Учинив резню в польских траншеях, московиты не стали искушать судьбу и вернулись в город. Дерзкая решительность русских обернулась для поляков пятью тысячами убитых и неизвестным количеством раненых. Русские потери составили восемьсот шестьдесят три погибших и тысяча шестьсот двадцать шесть раненых. Среди погибших был и донской атаман Михаил Черкашенин, заявивший перед атакой, что он погибнет, но Псков выстоит. Так всё и вышло.
Ян Замойский не знал количества погибших московитов, но сражение разворачивалось перед его глазами, и он прекрасно видел, что войско Речи Посполитой теряет неизмеримо больше бойцов, чем русские. Именно поэтому после штурма на совещании у короля он настоял на том, что от атаки городских стен следует отказаться и вести долговременную осаду по всем правилам военного искусства.
Поляки стали рыть подкопы, чтобы через них подвести под стены пороховые заряды. Но русские предвидели такую возможность, и вскоре два подкопа, подошедшие к городу ближе других, были уничтожены минными галереями. Остальные подкопы начали подтапливаться водой, и поляки сами прекратили земляные работы.
Поссевино отправил Андрея Модестина в Рим к кардиналу Комо с донесением о положении дел в польском лагере, а сам наблюдал, как поляки готовят второй штурм. На этот раз для атаки была выбрана западная стена Пскова. Несколько дней пушкари обстреливали её, и вскоре каменная кладка не выдержала. Осаждающие возликовали, наблюдая, как проседает и рассыпается городская стена, открывая им дорогу для штурма. Но радость снова оказалась преждевременной. Второго ноября, когда поляки пошли на приступ, московиты открыли такой плотный огонь, что ни один солдат не сумел даже дойти до пролома.
Стефан Баторий велел готовиться к зимовке. Орудия откатили с боевых позиций в лагерь, прекратили осадные работы. Баторий послал крупный отряд, чтобы взять в расположенном в шестидесяти верстах Псково-Печерском монастыре съестные припасы и фураж для кавалерии, но малочисленный стрелецкий гарнизон успешно отбил два приступа. Фуражиры вернулись ни с чем.

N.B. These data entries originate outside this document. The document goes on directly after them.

(** Renaming a directory moves every open beneath it and no other: whatever was
    indexed under [old/rest] is indexed under [new/rest] and nowhere else, whatever
    was not beneath the directory stays where it was, the opens reported are the
    ones moved, and the index stays consistent with the names the opens carry. *)
Theorem moveOpensUnder_moves s sh oldPath newPath :
  index_ok s -> dfid_unique s ->
  exists moved s', moveOpensUnder sh oldPath newPath s = Ok (moved, s') /\
    index_ok s' /\
    (forall o, o ∈ moved <-> exists rest, indexed s (Some sh, oldPath +:+ "/" +:+ rest) o) /\
    forall k o, indexed s' k o <->
      (exists rest, indexed s (Some sh, oldPath +:+ "/" +:+ rest) o /\
                    k = (Some sh, newPath +:+ "/" +:+ rest)) \/
      (indexed s k o /\ ~ exists rest, k = (Some sh, oldPath +:+ "/" +:+ rest)).
Proof.
  intros Hok Hu. set (l := opensUnder sh oldPath newPath (opensByFile s)).
  assert (forall o, o ∈ l.*1 <-> exists rest, indexed s (Some sh, oldPath +:+ "/" +:+ rest) o) as Hl.
  { intros o. rewrite list_elem_of_fmap. split.
    - intros ([o' p] & -> & (rest & H & _)%elem_of_opensUnder). eauto.
    - intros (rest & H). exists (o, newPath +:+ "/" +:+ rest). split; [done|].
      apply elem_of_opensUnder. eauto. }
  assert (wp (moveOpensUnder sh oldPath newPath) s (fun moved s' =>
    moved = l.*1 /\ index_ok s' /\ moved_all s s' l)) as Hwp.
  { unfold moveOpensUnder. apply wp_bind, wp_gets, wp_bind. eapply wp_mono; [|apply moveOpens_ok].
    - intros us s' (H1 & _ & H2 & _). by apply wp_ret.
    - done.
    - done.
    - by apply NoDup_opensUnder.
    - intros o (rest & Hi)%Hl. destruct (indexed_key s Hok _ _ Hi) as (op & -> & _). eauto. }
  apply wp_run in Hwp as (moved & s' & Hrun & -> & Hok' & Hm).
  exists (l.*1), s'. split_and!; [done..|]. unfold moved_all in Hm. intros k o. rewrite Hm. split.
  - intros [(p & k0 & (rest & Hr & ->)%elem_of_opensUnder & Hk & ->)|[Hn Hi]].
    + left. exists rest. pose proof (indexed_inj s Hok _ _ _ Hr Hk) as <-. done.
    + right. split; [done|]. intros [rest ->]. apply Hn, Hl. eauto.
  - intros [(rest & Hr & ->)|[Hi Hn]].
    + left. exists (newPath +:+ "/" +:+ rest), (Some sh, oldPath +:+ "/" +:+ rest).
      split; [apply elem_of_opensUnder; eauto|done].
    + right. split; [|done]. intros (rest & Hr)%Hl. apply Hn. exists rest.
      exact (indexed_inj s Hok _ _ o Hi Hr).
Qed.

(** ** Replays *)
Lemma replay_ok_clear s o op :
  opens s !! o = Some op -> replay_ok s ->
  wp (clearReplayEligible o) s (fun _ s' =>
    replay_ok s' /\
    (forall k o', replayableOpens s' !! k = Some o' <-> o' <> o /\ replayableOpens s !! k = Some o') /\
    opens s' = alter (set_replay false) o (opens s)).
Proof.
  intros Ho Hr. unfold clearReplayEligible. apply wp_bind. eapply wp_getOpen; [done|].
  assert (forall k, replayableOpens s !! k = Some o ->
    isReplayEligible op = true /\ (clientGuid op, createGuid op) = k) as Hmine.
  { intros k Hk. destruct (Hr _ _ Hk) as (op' & Ho' & He & Hg). rewrite Ho in Ho'. by simplify_eq. }
  destruct (isReplayEligible op) eqn:Hel; simpl.
  - apply wp_bind, wp_modOpen. apply wp_bind, wp_gets. simpl.
    set (key := (clientGuid op, createGuid op)).
    assert (forall k o', o' <> o -> replayableOpens s !! k = Some o' ->
      exists op', alter (set_replay false) o (opens s) !! o' = Some op' /\
        isReplayEligible op' = true /\ (clientGuid op', createGuid op') = k) as Hoth.
    { intros k o' Hn Hk. destruct (Hr _ _ Hk) as (op' & ? & ?). exists op'.
      by rewrite lookup_alter_ne. }
    case_bool_decide as Hm.
    + assert (forall k o', delete key (replayableOpens s) !! k = Some o' <->
        o' <> o /\ replayableOpens s !! k = Some o') as Hd.
      { intros k o'. rewrite lookup_delete_Some. split; intros [H1 H2]; (split; [|done]).
        - intros ->. by destruct (Hmine _ H2).
        - intros <-. rewrite Hm in H2. by simplify_eq. }
      apply wp_modify. split_and!; [|done..]. intros k o' [? ?]%Hd. by apply Hoth.
    + assert (forall k o', replayableOpens s !! k = Some o' <->
        o' <> o /\ replayableOpens s !! k = Some o') as Hd.
      { intros k o'. split; [|by intros [_ ?]]. intros Hk. split; [|done]. intros ->.
        destruct (Hmine _ Hk) as [_ <-]. done. }
      apply wp_ret. split_and!; [|done..]. intros k o' [? ?]%Hd. by apply Hoth.
  - apply wp_ret. split_and!; [done| |].
    + intros k o'. split; [|by intros [_ ?]]. intros Hk. split; [|done]. intros ->.
      by destruct (Hmine _ Hk).
    + symmetry. apply map_eq. intros o'. destruct (decide (o' = o)) as [->|].
      * rewrite lookup_alter_eq, Ho. simpl. f_equal. destruct op; simpl in *. by subst.
      * by rewrite lookup_alter_ne.
Qed.
Lemma grantLease_ok s o op l x requested sh path :
  caching_ok s -> opens s !! o = Some op -> op_lease op = None ->
  oplock_state (op_oplock op) = OplockNone -> (tidy -> fileKeyLocked op = (Some sh, path)) ->
  leases s !! l = Some x -> lease_clientGuid x = clientGuid op ->
  (tidy -> forall o' op', opens s !! o' = Some op' -> op_lease op' = Some l -> fileKeyLocked op' = (Some sh, path)) ->
  wp (grantLease o l requested sh path) s (fun _ s' => caching_ok s').
Proof.
  intros Hok Ho Hol Hnone Hkey Hl Hg Hfile.
  destruct (grantLease_run s o op l x requested sh path Hok Ho Hl) as (h & granted & Hd1 & Hd2 & Hrun & Hsub & Hothers & _).
  unfold wp. rewrite Hrun. destruct (Z.eqb_spec granted SMB2_LEASE_NONE) as [Hgr|Hgr].
  - apply wp_bind. eapply wp_mono; [|by apply startBreaks_ok; [|unfold OPLOCK_LEVEL_NONE, OPLOCK_LEVEL_II; lia|]].
    intros w s1 (Hok1 & Hl1 & _). apply wp_bind. eapply wp_mono; [|apply startLeaseBreaks_ok; [done|]].
    + intros lw s2 (Hok2 & _). by apply wp_ret.
    + by rewrite Hl1.
  - apply wp_bind.
    eapply wp_mono; [|by apply leaseTableFor_ok]. intros lt s1 (-> & Hok1 & Hl1 & Ho1 & _ & Hb1 & _).
    rewrite <- Hl1 in Hl. rewrite <- Ho1 in Ho.
    destruct (join_run s1 l x o op granted (lease_clientGuid x) Hl Ho) as (tb & Hj & Htb).
    apply wp_bind. apply wp_run. do 2 eexists. split; [exact Hj|]. apply wp_ret.
    eapply (joined_ok s1 l x o op granted tb sh path); try done; [by rewrite Ho1|].
    intros o2 op2 Hne Hi2 Ho2 Hl2. rewrite Ho1 in Ho2. rewrite (indexed_ext s s1) in Hi2 by done.
    destruct (Hothers o2 op2) as [? He]; [done|done|]. split; [done|]. intros Hx. apply He; [done|].
    unfold exclusive, lease_state in *. by rewrite Hl1 in Hx.
Qed.

End invariant.
#[global] Arguments caching_ok tidy s : clear implicits.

Надвигалась зима, в польском лагере начались болезни. От лютой стужи страдали не только люди, но и животные. А московиты, по-прежнему не выказывая ни малейшего недостатка в боевых припасах, регулярно обстреливали поляков и тревожили их вылазками. Стефан Баторий, видя, что осада Пскова близится к бесславному завершению, поручил её ведение Яну Замойскому, а сам с верными ему немцами и венграми ушёл в Вильно. Оставшиеся у Пскова польские и литовские шляхтичи стали роптать. Началось дезертирство.
Ян Замойский, как он и обещал Поссевино, сумел убедить Стефана Батория в необходимости переговоров с русскими. Осада с Пскова была снята, началась активная переписка между русской и польской сторонами. В конце концов переговоры решили провести в Яме Запольском — селе верстах в ста пятидесяти на юго-восток от Пскова. Русское и польское посольства приехали на означенное место уже в начале декабря. Правда, сам Ям Запольский был во время войны основательно разрушен, поэтому русские решили остановиться чуть в стороне — в местечке под названием Киверова Горка. Московское посольство возглавили наместник города Кашина Дмитрий Елецкий и наместник героического Козельска[177] Роман Алферьев с секретарями Верещагиным и Свиязевым.
Стефан Баторий долго раздумывал, кого же назначить на переговоры. Поссевино требовал, чтобы в посольство входили лишь католики. Он опасался, что межконфессиональные противоречия участников посольства Речи Посполитой будут замечены московитами и те сумеют использовать их для своей пользы. Но Баторий, то ли по совету Замойского, то ли проявив в этот раз государственную мудрость, наряду с католиками Янушем Збаражским и Альбертом Радзивиллом назначил в посольство православного литовца Михаила Гарабурду, хорошо знавшего московские нравы.